The reply must be the number of lines in the following material that include the word "JStr", and nothing more.

RECORDS FOR THIS TASK ::

══════════════════════════════

(* ===== verification/RedisMem.v ===== *)
(** * Concrete instances of the external interfaces

    An in-memory server that satisfies [RedisLaws], and a JSON text format that
    satisfies [JsonText].  The theorems never mention them; their witnesses do: they
    show that the laws can hold and let the definitions be evaluated. *)

From stdpp Require Import countable sorting.
From Stdlib Require Import Ascii.
From S2P Require Import Prelude Redis.

(** ** Bits of byte strings *)

Definition ascii_of_Z (z : Z) : Ascii.ascii := Ascii.ascii_of_N (Z.to_N z).

Fixpoint set_byte (s : string) (n : nat) (a : Ascii.ascii) : string :=
  match n, s with
  | O, EmptyString => String a EmptyString
  | O, String _ s' => String a s'
  | S n', EmptyString => String Ascii.zero (set_byte EmptyString n' a)
  | S n', String b s' => String b (set_byte s' n' a)
  end.

Definition set_bit (s : string) (i : Z) (b : bool) : string :=
  let n := Z.to_nat (i / 8) in
  let m := 7 - i mod 8 in
  set_byte s n (ascii_of_Z (if b then Z.setbit (byte_at s n) m else Z.clearbit (byte_at s n) m)).

Lemma byte_at_nil n : byte_at EmptyString n = 0.
Proof. by destruct n. Qed.

Lemma byte_at_set s n a n' :
  byte_at (set_byte s n a) n' = if decide (n = n') then Z.of_N (Ascii.N_of_ascii a) else byte_at s n'.
Proof.
  revert s n'. induction n as [|n IH]; intros [|b s] [|n']; simpl; try done.
  - change (byte_at (String Ascii.zero (set_byte EmptyString n a)) (S n'))
      with (byte_at (set_byte EmptyString n a) n').
    rewrite IH, ?byte_at_nil. repeat case_decide; try done; lia.
  - change (byte_at (String b (set_byte s n a)) (S n')) with (byte_at (set_byte s n a) n').
    rewrite IH. change (byte_at (String b s) (S n')) with (byte_at s n').
    repeat case_decide; try done; lia.
Qed.

Lemma byte_range s n : 0 ≤ byte_at s n < 2 ^ 8.
Proof.
  unfold byte_at. destruct (String.get n s) as [a|]; [|lia].
  pose proof (Ascii.N_ascii_bounded a). lia.
Qed.

Lemma bit_at_set s i b j : 0 ≤ i → 0 ≤ j →
  bit_at (set_bit s i b) j = if decide (j = i) then b else bit_at s j.
Proof.
  intros Hi Hj. unfold bit_at, set_bit. rewrite byte_at_set.
  pose proof (Z.mod_pos_bound i 8 ltac:(lia)). pose proof (Z.mod_pos_bound j 8 ltac:(lia)).
  pose proof (Z.div_pos i 8 Hi ltac:(lia)). pose proof (Z.div_pos j 8 Hj ltac:(lia)).
  pose proof (Z.div_mod i 8 ltac:(lia)). pose proof (Z.div_mod j 8 ltac:(lia)).
  set (m := 7 - i mod 8) in *. set (o := byte_at s (Z.to_nat (i / 8))).
  set (v := if b then Z.setbit o m else Z.clearbit o m).
  assert (0 ≤ o < 2 ^ 8) as Ho by apply byte_range.
  assert (∀ k, 0 ≤ k → Z.testbit v k = if decide (k = m) then b else Z.testbit o k) as Hv.
  { intros k Hk. unfold v. destruct b.
    - case_decide as E; [subst k; apply Z.setbit_eq; lia|]. apply Z.setbit_neq; lia.
    - case_decide as E; [subst k; apply Z.clearbit_eq|]. apply Z.clearbit_neq; lia. }
  assert (0 ≤ v < 2 ^ 8) as Hvr.
  { assert (0 ≤ v) by (unfold v; destruct b;
      [apply Z.lor_nonneg; split; [lia|apply Z.shiftl_nonneg; lia] | apply Z.ldiff_nonneg; lia]).
    split; [done|]. apply bits_bound; [lia|done|]. intros k Hk.
    rewrite Hv by lia. rewrite decide_False by lia. by apply (bits_above o 8). }
  assert (Z.of_N (Ascii.N_of_ascii (ascii_of_Z v)) = v) as ->.
  { unfold ascii_of_Z. rewrite Ascii.N_ascii_embedding by lia. lia. }
  case_decide as E1; case_decide as E2.
  - subst j. rewrite Hv by lia. by rewrite decide_True by lia.
  - rewrite Hv by lia. rewrite decide_False by lia. unfold o. by rewrite E1.
  - subst j. lia.
  - done.
Qed.

Definition bitfield_u2 (s : string) (off v : Z) : string :=
  set_bit (set_bit s off (Z.testbit v 1)) (off + 1) (Z.testbit v 0).

Lemma bit_at_bitfield s off v i : 0 ≤ off → 0 ≤ i →
  bit_at (bitfield_u2 s off v) i =
    if decide (i = off) then Z.testbit v 1
    else if decide (i = off + 1) then Z.testbit v 0 else bit_at s i.
Proof.
  intros Hoff Hi. unfold bitfield_u2. rewrite !bit_at_set by lia.
  repeat case_decide; try done; lia.
Qed.

(** ** The in-memory server *)

Record mem_redis := MemRedis {
  m_strs : gmap string (string * option Z);
  m_zsets : gmap string (gmap string Z)
}.

Definition mem_empty : mem_redis := MemRedis ∅ ∅.

Definition mem_get (d : mem_redis) (t : Z) (k : string) : option string :=
  match m_strs d !! k with
  | Some (v, None) => Some v
  | Some (v, Some e) => if t <? e then Some v else None
  | None => None
  end.

Definition mem_put (d : mem_redis) (k v : string) (e : option Z) : mem_redis :=
  MemRedis (<[k := (v, e)]> (m_strs d)) (m_zsets d).
Definition mem_zset (d : mem_redis) (k : string) : gmap string Z := default ∅ (m_zsets d !! k).
Definition mem_zput (d : mem_redis) (k : string) (z : gmap string Z) : mem_redis :=
  MemRedis (m_strs d) (<[k := z]> (m_zsets d)).

Definition mem_incrby (d : mem_redis) (t : Z) (k : string) (inc : Z) : mem_redis * option Z :=
  let go n e :=
    if (- 2 ^ 63 <=? n + inc) && (n + inc <? 2 ^ 63)
    then (mem_put d k (show_Z (n + inc)) e, Some (n + inc)) else (d, None) in
  match mem_get d t k with
  | None => go 0 None
  | Some s => match parse_Z s with
              | Some n => go n (match m_strs d !! k with Some (_, e) => e | None => None end)
              | None => (d, None)
              end
  end.

Definition score_le (x y : string * Z) : Prop := x.2 ≤ y.2.
#[local] Instance score_le_dec x y : Decision (score_le x y).
Proof. unfold score_le. apply _. Defined.
#[local] Instance score_le_total : Total score_le.
Proof. intros x y. unfold score_le. lia. Qed.

Definition mem_zrange (d : mem_redis) (k : string) (lo hi : option Z) : list string :=
  (merge_sort score_le (filter (in_scores lo hi) (map_to_list (mem_zset d k)))).*1.

#[export] Instance mem_server : RedisServer mem_redis := {
  r_get := mem_get;
  r_set d k v := mem_put d k v None;
  r_set_px d t k v ttl := mem_put d k v (Some (t + ttl));
  r_px_ok ttl := (0 <? ttl) && (ttl <=? 2 ^ 62);
  r_del d k := MemRedis (delete k (m_strs d)) (delete k (m_zsets d));
  r_incrby := mem_incrby;
  r_pexpire d t k ttl :=
    match mem_get d t k with Some v => mem_put d k v (Some (t + ttl)) | None => d end;
  r_zset := mem_zset;
  r_zrange := mem_zrange;
  r_zadd d k m s := mem_zput d k (<[m := s]> (mem_zset d k));
  r_zrem d k m := mem_zput d k (delete m (mem_zset d k));
  r_zremrange d k lo hi := mem_zput d k (filter (λ ms, ¬ in_scores lo hi ms) (mem_zset d k));
  r_bitfield d t k off v :=
    mem_put d k (bitfield_u2 (default EmptyString (mem_get d t k)) off v)
      (match m_strs d !! k with Some (_, e) => match mem_get d t k with Some _ => e | None => None end | None => None end);
  r_bf_ok off := (0 <=? off) && (off <? 2 ^ 32)
}.

Lemma mem_get_put d k v e t k' :
  mem_get (mem_put d k v e) t k' =
    if decide (k = k')
    then match e with Some x => if t <? x then Some v else None | None => Some v end
    else mem_get d t k'.
Proof.
  unfold mem_get, mem_put. simpl. case_decide.
  - subst. rewrite lookup_insert_eq. by destruct e.
  - by rewrite lookup_insert_ne.
Qed.

Lemma mem_zset_put d k z k' :
  mem_zset (mem_zput d k z) k' = if decide (k = k') then z else mem_zset d k'.
Proof.
  unfold mem_zset, mem_zput. simpl. case_decide.
  - subst. by rewrite lookup_insert_eq.
  - by rewrite lookup_insert_ne.
Qed.

Lemma mem_get_expire d t t' k : t ≤ t' → mem_get d t' k = mem_get d t k ∨ mem_get d t' k = None.
Proof.
  intros Ht. unfold mem_get. destruct (m_strs d !! k) as [[v [e|]]|]; auto.
  destruct (t' <? e) eqn:E'; auto. apply Z.ltb_lt in E'.
  destruct (t <? e) eqn:E; auto. apply Z.ltb_ge in E. lia.
Qed.

Lemma mem_incrby_spec d t k n inc :
  match mem_get d t k with Some s => parse_Z s = Some n | None => n = 0 end →
  - 2 ^ 63 ≤ n + inc < 2 ^ 63 →
  mem_incrby d t k inc =
    (mem_put d k (show_Z (n + inc))
       (match mem_get d t k with
        | None => None
        | Some _ => match m_strs d !! k with Some (_, e) => e | None => None end
        end), Some (n + inc)).
Proof.
  intros Hn Hr. unfold mem_incrby.
  assert ((- 2 ^ 63 <=? n + inc) && (n + inc <? 2 ^ 63) = true) as Hb.
  { apply andb_true_iff. split; [apply Z.leb_le|apply Z.ltb_lt]; lia. }
  destruct (mem_get d t k) as [s|].
  - rewrite Hn. by rewrite Hb.
  - subst n. by rewrite Hb.
Qed.

Lemma mem_incrby_ne d t k inc t' k' : k ≠ k' → mem_get (mem_incrby d t k inc).1 t' k' = mem_get d t' k'.
Proof.
  intros Hk. unfold mem_incrby.
  repeat match goal with
  | |- context [match ?x with _ => _ end] => destruct x; simpl; try done
  end; rewrite mem_get_put; by rewrite decide_False.
Qed.

Lemma mem_incrby_zset d t k inc k' : mem_zset (mem_incrby d t k inc).1 k' = mem_zset d k'.
Proof.
  unfold mem_incrby.
  repeat match goal with |- context [match ?x with _ => _ end] => destruct x; simpl; try done end.
Qed.

#[export] Instance mem_laws : RedisLaws mem_redis.
Proof.
  constructor; intros; simpl; try done.
  - by rewrite mem_get_put.
  - by rewrite mem_get_put.
  - apply andb_true_iff. split; [apply Z.ltb_lt|apply Z.leb_le]; lia.
  - apply andb_false_iff. left. apply Z.ltb_ge. lia.
  - unfold mem_get; simpl. case_decide; subst; [by rewrite lookup_delete_eq|by rewrite lookup_delete_ne].
  - unfold mem_zset; simpl. by rewrite lookup_delete_ne.
  - by apply mem_get_expire.
  - rewrite (mem_incrby_spec _ _ _ n) by done. simpl. rewrite mem_get_put. case_decide; [|done]. subst k'.
    unfold mem_get. destruct (m_strs d !! k) as [[v [e|]]|]; try done.
    destruct (t <? e) eqn:E; [by destruct (t' <? e)|].
    by destruct (t' <? e).
  - by rewrite (mem_incrby_spec _ _ _ n).
  - by apply mem_incrby_ne.
  - by apply mem_incrby_zset.
  - destruct (mem_get d t k) as [v|] eqn:E; [by rewrite mem_get_put|].
    case_decide; [|done]. subst. destruct (mem_get_expire d t t' k') as [->| ->]; [done| |]; rewrite ?E; by destruct (_ <? _).
  - by destruct (mem_get d t k).
  - rewrite mem_zset_put. by case_decide.
  - rewrite mem_zset_put. by case_decide.
  - rewrite mem_zset_put. by case_decide.
  - unfold mem_zrange. rewrite list_elem_of_fmap. split.
    + intros ([m' s] & -> & Hin). rewrite merge_sort_Permutation in Hin.
      apply list_elem_of_filter in Hin as [[??] Hin]. apply elem_of_map_to_list in Hin. eauto.
    + intros (s & Hs & ? & ?). exists (m, s). split; [done|].
      rewrite merge_sort_Permutation. apply list_elem_of_filter. split; [done|]. by apply elem_of_map_to_list.
  - unfold mem_zrange. rewrite merge_sort_Permutation.
    eapply (sublist_NoDup _ ((map_to_list (mem_zset d k)).*1)).
    + apply NoDup_fst_map_to_list.
    + apply fmap_sublist, sublist_filter.
  - apply andb_true_iff. split; [apply Z.leb_le|apply Z.ltb_lt]; lia.
  - apply andb_false_iff. right. apply Z.ltb_ge. lia.
  - rewrite mem_get_put. by rewrite decide_False.
  - exists (bitfield_u2 (default EmptyString (mem_get d t k)) off v). split.
    + rewrite mem_get_put, decide_True by done. unfold mem_get.
      destruct (m_strs d !! k) as [[w [e|]]|]; try done.
      destruct (t <? e) eqn:E; simpl; by rewrite ?E.
    + intros i Hi. rewrite bit_at_bitfield by lia. done.
Qed.

(** ** A JSON text format *)

Fixpoint json_tree (j : json) : gen_tree (Z + string) :=
  match j with
  | JNull => GenNode 0 []
  | JBool b => GenNode (if b then 1 else 2) []
  | JNum n => GenNode 3 [GenLeaf (inl n)]
  | JFloat s => GenNode 4 [GenLeaf (inr s)]
  | JStr s => GenNode 5 [GenLeaf (inr s)]
  | JArr l => GenNode 6 (map json_tree l)
  | JObj l => GenNode 7 (map (λ kv, GenNode 8 [GenLeaf (inr kv.1); json_tree kv.2]) l)
  end.

Fixpoint tree_json (t : gen_tree (Z + string)) : json :=
  match t with
  | GenNode 1 _ => JBool true
  | GenNode 2 _ => JBool false
  | GenNode 3 [GenLeaf (inl n)] => JNum n
  | GenNode 4 [GenLeaf (inr s)] => JFloat s
  | GenNode 5 [GenLeaf (inr s)] => JStr s
  | GenNode 6 l => JArr (map tree_json l)
  | GenNode 7 l => JObj (map (λ t, match t with
                                   | GenNode _ [GenLeaf (inr k); t'] => (k, tree_json t')
                                   | _ => (EmptyString, JNull)
                                   end) l)
  | _ => JNull
  end.

Lemma json_rect_nested (P : json → Prop) :
  P JNull → (∀ b, P (JBool b)) → (∀ n, P (JNum n)) → (∀ s, P (JFloat s)) → (∀ s, P (JStr s)) →
  (∀ l, Forall P l → P (JArr l)) → (∀ l, Forall (λ kv, P kv.2) l → P (JObj l)) → ∀ j, P j.
Proof.
  intros Hn Hb Hz Hf Hs Ha Ho. fix IH 1. intros [|b|n|s|s|l|l].
  1: exact Hn. 1: apply Hb. 1: apply Hz. 1: apply Hf. 1: apply Hs.
  - apply Ha. induction l as [|j l IHl]; constructor; auto.
  - apply Ho. induction l as [|[k j] l IHl]; constructor; simpl; auto.
Qed.

Lemma tree_json_tree j : tree_json (json_tree j) = j.
Proof.
  induction j as [|[]| | | |l IH|l IH] using json_rect_nested; simpl; try done.
  - f_equal. induction IH as [|j l Hj _ IHl]; simpl; [done|]. by rewrite Hj, IHl.
  - f_equal. induction IH as [|[k j] l Hj _ IHl]; simpl in *; [done|]. by rewrite Hj, IHl.
Qed.

Fixpoint bits_text (p : positive) : string :=
  match p with
  | xH => EmptyString
  | xO q => String "0"%char (bits_text q)
  | xI q => String "1"%char (bits_text q)
  end.
Fixpoint text_bits (s : string) : positive :=
  match s with
  | EmptyString => xH
  | String a q => if Ascii.eqb a "1"%char then xI (text_bits q) else xO (text_bits q)
  end.
Lemma text_bits_text p : text_bits (bits_text p) = p.
Proof. induction p; simpl; by f_equal. Qed.

Lemma json_text_roundtrip j : tree_json <$> decode (text_bits (bits_text (encode (json_tree j)))) = Some j.
Proof. rewrite text_bits_text, decode_encode. simpl. by rewrite tree_json_tree. Qed.

#[export] Instance mem_json : JsonText := {
  json_print j := bits_text (encode (json_tree j));
  json_parse s := tree_json <$> decode (text_bits s);
  json_parse_print j _ := json_text_roundtrip j
}.

(** A cluster of [n] empty servers at time [t], with no faults to come. *)
Definition mem_world (n : nat) (t : Z) : world mem_redis := World (replicate n mem_empty) t [] [].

══════════════════════════════

TASK RESPONSE ::
3